Hart and Hart[25)] analyzed statistically the scores for behavioral traits, and found significant differences among dog breeds. Tanabe et al.[26)] and Tanabe and Yamazaki[27)] studied breed differences using the behavioral profiles of 19–31 dog breeds including six Japanese dog breeds. Profiles were obtained from the scores judged by small animal veterinarians, veterinary nurses and dog trainers. Highly significant breed differences were observed for all traits. High scores for aggressiveness, such as territorial defense, hostility toward other dogs and dominance over owners were clearly observed in six Japanese breeds, whereas those same breeds scored low estimates in friendly scores such as demand for affection, alacrity in obedience training, and playfulness, and adaptability to new owners, in contrast to friendly breeds such as of Labrador Retriever and Golden Retriever.
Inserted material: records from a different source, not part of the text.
(** Nothing of the same set was left behind. *)
Definition none_skipped (a : llama_batch_allocr) (idxs : list nat) : Prop :=
  forall i j, j ∈ idxs -> i < j -> unused a i -> a_seq_set a !! i = a_seq_set a !! j -> i ∈ idxs.

Lemma seq_loop_spec a n fuel cur_idx S acc st :
  length (a_seq_set a) = length (a_used a) -> get_n_tokens a = length (a_used a) ->
  a_seq_set a !! cur_idx = Some S -> unused a cur_idx -> length (a_used a) <= fuel + cur_idx ->
  chain a (acc ++ [cur_idx]) ->
  (forall i T, i < cur_idx -> unused a i -> i ∉ acc -> a_seq_set a !! i = Some T -> ~ T ⊆ S) ->
  (forall i, i ∈ acc -> unused a i) ->
  marks acc (a_used a) st.1 -> count_ok st ->
  exists idxs st', seq_loop fuel n cur_idx S acc a st = Ok (idxs, st') /\
    (exists rest, idxs = acc ++ cur_idx :: rest) /\ length idxs <= Nat.max (length acc + 1) n /\
    chain a idxs /\ (forall i, i ∈ idxs -> unused a i) /\
    (forall i j, j ∈ idxs -> j ∉ acc -> i < j -> unused a i -> a_seq_set a !! i = a_seq_set a !! j -> i ∈ idxs) /\
    marks idxs (a_used a) st'.1 /\ count_ok st'.
Proof.
  intros Hls Hn. revert cur_idx S acc st; induction fuel as [|fuel IH];
    intros cur_idx S acc st HS Hun Hf Hch Hskip Hacc Hmk Hc.
  { apply lookup_lt_Some in Hun. lia. }
  simpl. assert (cur_idx ∉ acc) as Hni.
  { intros Hin. unfold chain in Hch. apply StronglySorted_app in Hch as (Hx & _ & _).
    destruct (Hx cur_idx cur_idx) as [? _]; [done | by left | lia]. }
  destruct (mark_spec acc (a_used a) st cur_idx Hmk Hc Hun Hni) as (st1 & -> & Hmk1 & Hc1). simpl.
  assert (forall i, i ∈ acc ++ [cur_idx] -> unused a i) as Hacc1
    by (intros i [Hi | ->%list_elem_of_singleton]%elem_of_app; [by apply Hacc | done]).
  (* the loop stops here *)
  assert (exists idxs st', Ok (acc ++ [cur_idx], st1) = Ok (idxs, st') /\
    (exists rest, idxs = acc ++ cur_idx :: rest) /\ length idxs <= Nat.max (length acc + 1) n /\
    chain a idxs /\ (forall i, i ∈ idxs -> unused a i) /\
    (forall i j, j ∈ idxs -> j ∉ acc -> i < j -> unused a i -> a_seq_set a !! i = a_seq_set a !! j -> i ∈ idxs) /\
    marks idxs (a_used a) st'.1 /\ count_ok st') as Hstop.
  { exists (acc ++ [cur_idx]), st1. split_and!; try done; [by eexists | rewrite length_app; simpl; lia |].
    intros i j [Hj | ->%list_elem_of_singleton]%elem_of_app Hnj Hij Hui Heq; [done|].
    destruct (decide (i ∈ acc)) as [|Hnia]; [by apply elem_of_app; left|].
    rewrite HS in Heq. by destruct (Hskip i S Hij Hui Hnia Heq). }
  destruct (n <=? length (acc ++ [cur_idx])) eqn:En; [exact Hstop|]. bprop.
  pose proof (lookup_lt_Some _ _ _ Hun) as Hlt. pose proof (proj1 Hmk1) as Hl1.
  destruct (next_subset_spec a st1.1 S (cur_idx + 1) (get_n_tokens a - (cur_idx + 1))) as (r & -> & Hr); [lia | lia|].
  simpl. destruct r as [k|]; [|exact Hstop].
  destruct Hr as (Hk & Hfk & (T & HT & HTS) & Hbetween). rewrite (vec_get_Some _ _ _ HT); simpl.
  assert (forall i, cur_idx < i -> unused a i -> st1.1 !! i = Some false) as Hstill.
  { intros i Hi Hui. rewrite (proj2 Hmk1) by (by eapply lookup_lt_Some). rewrite decide_False; [done|].
    intros [Hin | ->%list_elem_of_singleton]%elem_of_app; [|lia].
    unfold chain in Hch. apply StronglySorted_app in Hch as (Hx & _ & _).
    destruct (Hx i cur_idx) as [? _]; [done | by left | lia]. }
  assert (unused a k) as Huk.
  { unfold unused. rewrite (proj2 Hmk1) in Hfk by lia. destruct (decide _); [done | exact Hfk]. }
  destruct (IH k T (acc ++ [cur_idx]) st1) as (idxs & st' & -> & Hrest & Hlen & Hch' & Hall & Hsk & Hmk' & Hc'); try done; try lia.
  - unfold chain in *. apply StronglySorted_app. split_and!; [|done | by repeat constructor].
    intros x y Hx ->%list_elem_of_singleton. apply elem_of_app in Hx as [Hx | ->%list_elem_of_singleton].
    + apply StronglySorted_app in Hch as (Hx' & _ & _). destruct (Hx' x cur_idx Hx) as [Hlt1 Hsub1]; [by left|].
      split; [lia|]. intros X Y HX HY. rewrite HT in HY. injection HY as <-. etransitivity; [exact HTS|]. by apply (Hsub1 X S).
    + split; [lia|]. intros X Y HX HY. rewrite HT in HY. rewrite HS in HX. by simplify_eq.
  - intros i X Hi Hui Hni' HX Hsub. rewrite elem_of_app in Hni'.
    assert (i <> cur_idx) as Hne by (intros ->; apply Hni'; right; by left).
    destruct (decide (i < cur_idx)) as [Hlt1 | Hge].
    + apply (Hskip i X Hlt1 Hui); [by intros ?; apply Hni'; left | done | by etransitivity].
    + apply (Hbetween i X); [lia | apply Hstill; [lia | done] | done | by etransitivity].
  - exists idxs, st'. split_and!; try done.
    + destruct Hrest as (rest & ->). exists (k :: rest). by rewrite <- app_assoc.
    + rewrite length_app in *. simpl in *. lia.
    + intros i j Hj Hnj Hij Hui Heq. destruct (decide (j = cur_idx)) as [-> | Hne].
      * destruct (decide (i ∈ acc)) as [Hia | Hnia].
        -- destruct Hrest as (rest & ->). rewrite !elem_of_app. by left; left.
        -- rewrite HS in Heq. by destruct (Hskip i S Hij Hui Hnia Heq).
      * apply (Hsk i j); try done. intros [? | ->%list_elem_of_singleton]%elem_of_app; done.
Qed.

Lemma split_seq_spec n a ids pos :
  ready a ids pos -> used_ok a (length ids) -> in_order a -> (exists i, unused a i) ->
  exists idxs u a' out, split_seq n a = Ok (u, a') /\ a' = set_split out (a_n_used a') (a_used a') a /\
    head idxs = Some (first_unused (a_used a)) /\ length idxs <= Nat.max 1 n /\ chain a idxs /\
    (forall i, i ∈ idxs -> unused a i) /\ none_skipped a idxs /\
    marks idxs (a_used a) (a_used a') /\ used_ok a' (length ids) /\ in_order a' /\ ubatch_of a ids pos idxs u.
Proof.
  intros Ha Hu Ho [i Hi]. unfold split_seq.
  pose proof (first_unused_spec (a_used a)) as (H1 & H2 & H3). set (cur := first_unused (a_used a)) in *.
  assert (cur < length (a_used a)) as Hlt.
  { destruct (decide (cur < length (a_used a))); [done|]. pose proof (lookup_lt_Some _ _ _ Hi).
    unfold unused in Hi. rewrite H1 in Hi by lia. done. }
  rewrite (proj2 (Nat.leb_gt _ _)) by done.
  assert (length (a_seq_set a) = length (a_used a)) as Hls
    by (rewrite (rd_sets _ _ _ Ha), length_fmap; symmetry; apply (proj1 Hu)).
  destruct (lookup_lt_is_Some_2 (a_seq_set a) cur) as [S HS]; [lia|]. rewrite (vec_get_Some _ _ _ HS).
  cbn [mbind outcome_bind].
  destruct (seq_loop_spec a n (length (a_used a)) cur S [] (a_used a, a_n_used a))
    as (idxs & st & -> & (rest & Hr) & Hlen & Hch & Hun & Hsk & Hmk & Hc); try done.
  - unfold get_n_tokens. rewrite (fl_n _ _ _ (rd_batch _ _ _ Ha)), Nat2Z.id. symmetry. apply (proj1 Hu).
  - by apply H3.
  - lia.
  - by repeat constructor.
  - intros j T Hj Huj. unfold unused in Huj. rewrite H1 in Huj by done. done.
  - intros j Hj. by apply elem_of_nil in Hj.
  - apply (proj2 Hu).
  - cbn [mbind outcome_bind fst snd]. simpl in Hr, Hlen. subst idxs.
    set (a1 := set_split (a_out_ids a) st.2 st.1 a).
    destruct (ubatch_add_spec a1 ids pos (cur :: rest) 1 true) as (u & out & E & Hub & _).
    + by apply ready_set_split.
    + apply Forall_forall. intros j Hj. by apply (unused_lt a ids Hu), Hun.
    + lia.
    + apply Nat.mod_1_r.
    + rewrite E. exists (cur :: rest), u, (set_split (a_out_ids a1 ++ out) (a_n_used a1) (a_used a1) a1), (a_out_ids a ++ out).
      unfold a1 in Hub. rewrite ubatch_of_set_split in Hub. split_and!; try done.
      * intros x y Hy Hxy Hux Heq. apply (Hsk x y); try done. by intros ?%elem_of_nil.
      * split; [simpl; by rewrite (proj1 Hmk), (proj1 Hu) | exact Hc].
      * intros x y Hxy Hy Heq Hused. cbn in Hused, Hy, Heq |- *. rewrite (proj2 Hmk) in Hused |- * by lia.
        destruct (decide (x ∈ cur :: rest)) as [|Hnx]; [done|].
        destruct (decide (y ∈ cur :: rest)) as [Hy' |]; [|by apply (Ho x y)].
        destruct (lookup_lt_is_Some_2 (a_used a) x) as [b Hb]; [lia|]. destruct b; [done|].
        destruct Hnx. apply (Hsk x y); try done. by intros ?%elem_of_nil.
Qed.

Lemma chain_sorted a idxs : chain a idxs -> StronglySorted lt idxs.
Proof. intros H. eapply StronglySorted_impl; [|exact H]. by intros i j [? _]. Qed.

#[export] Instance split_seq_splitter n ids pos : Splitter (split_seq n) ids pos in_order.
Proof.
  split.
  - intros a _ _ _ Hd%first_unused_done. unfold split_seq. by rewrite (proj2 (Nat.leb_le _ _)) by lia.
  - intros a Ha Hu Ho Hex.
    destruct (split_seq_spec n a ids pos Ha Hu Ho Hex) as (idxs & u & a' & out & E & Ea & Hh & _ & Hch & Hun & _ & Hr).
    apply chain_sorted in Hch. exists idxs, u, a', out. split_and!; try done; try apply Hr.
    + by destruct idxs.
    + by apply StronglySorted_lt_NoDup.
    + intros S. clear -Hch. induction Hch as [|i idxs _ IH Hi]; [constructor|]. rewrite filter_cons.
      destruct (decide _); [|done]. constructor; [done|]. apply Forall_forall.
      intros j [_ Hj]%list_elem_of_filter. by apply (proj1 (Forall_forall _ _) Hi).
  - done.
Qed.

(** ** Splitting until nothing is left *)

#[export] Instance unused_dec a i : Decision (unused a i).
Proof. unfold unused. apply _. Defined.

Definition unused_list (a : llama_batch_allocr) : list nat :=
  filter (fun i => unused a i) (seq 0 (length (a_used a))).

Lemma cnt_all u : (forall i, u !! i <> Some false) -> cnt id u = length u.
Proof.
  induction u as [|b u IH]; intros H; [done|]. rewrite cnt_cons. simpl.
  rewrite IH by (intros i; apply (H (S i))). destruct b; [done|]. by destruct (H 0).
Qed.

Lemma elem_of_unused_list a i : i ∈ unused_list a <-> unused a i.
Proof.
  unfold unused_list. rewrite list_elem_of_filter, elem_of_seq. split; [by intros [? _]|].
  intros Hi. split; [done|]. apply lookup_lt_Some in Hi. lia.
Qed.

Lemma marks_unused idxs a a' :
  marks idxs (a_used a) (a_used a') -> (forall i, unused a' i <-> unused a i /\ i ∉ idxs).
Proof.
  intros [Hl Hm] i. unfold unused. split.
  - intros Hi. pose proof (lookup_lt_Some _ _ _ Hi). rewrite Hm in Hi by lia. destruct (decide (i ∈ idxs)); done.
  - intros [Hi Hn]. pose proof (lookup_lt_Some _ _ _ Hi). rewrite Hm by lia. by rewrite decide_False.
Qed.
Ito et al.[28)] surveyed the allele frequency distribution of the canine dopamine receptor D4 gene (DRD4) exon III with nucloide sequence polymorphisms in 23 breeds including a total of 1,535 individual unrelated dogs. A group of breeds in which the alleles 447b, 498 and 549 were frequent tended score higher aggression-related behavioral traits than those with frequent alleles 435 and 447a. Figure 5 shows a neighbor-joining tree indicating of composition of DRD4 exon III made by the neighbor-joining method using genetic distance. Breeds were divided into two major groups, A and B. This figure shows a close relationship among four Japanese breeds, i.e. the Hokkaido, the Shiba, the Akita and the Shikoku and a Chinese breed the Shih Tzu, while breeds from the B group are more aggressive than A-group.

Fig. 5.

A neighbor-joining (NJ) tree indicating the resemblance of allele composition of canine dopamine receptor D4 gene exon III made by the NJ method using genetic distance due to Reynolds et al.[29)] Breeds were divided into two main groups, A and B. From Fig. 2 in ref. 28).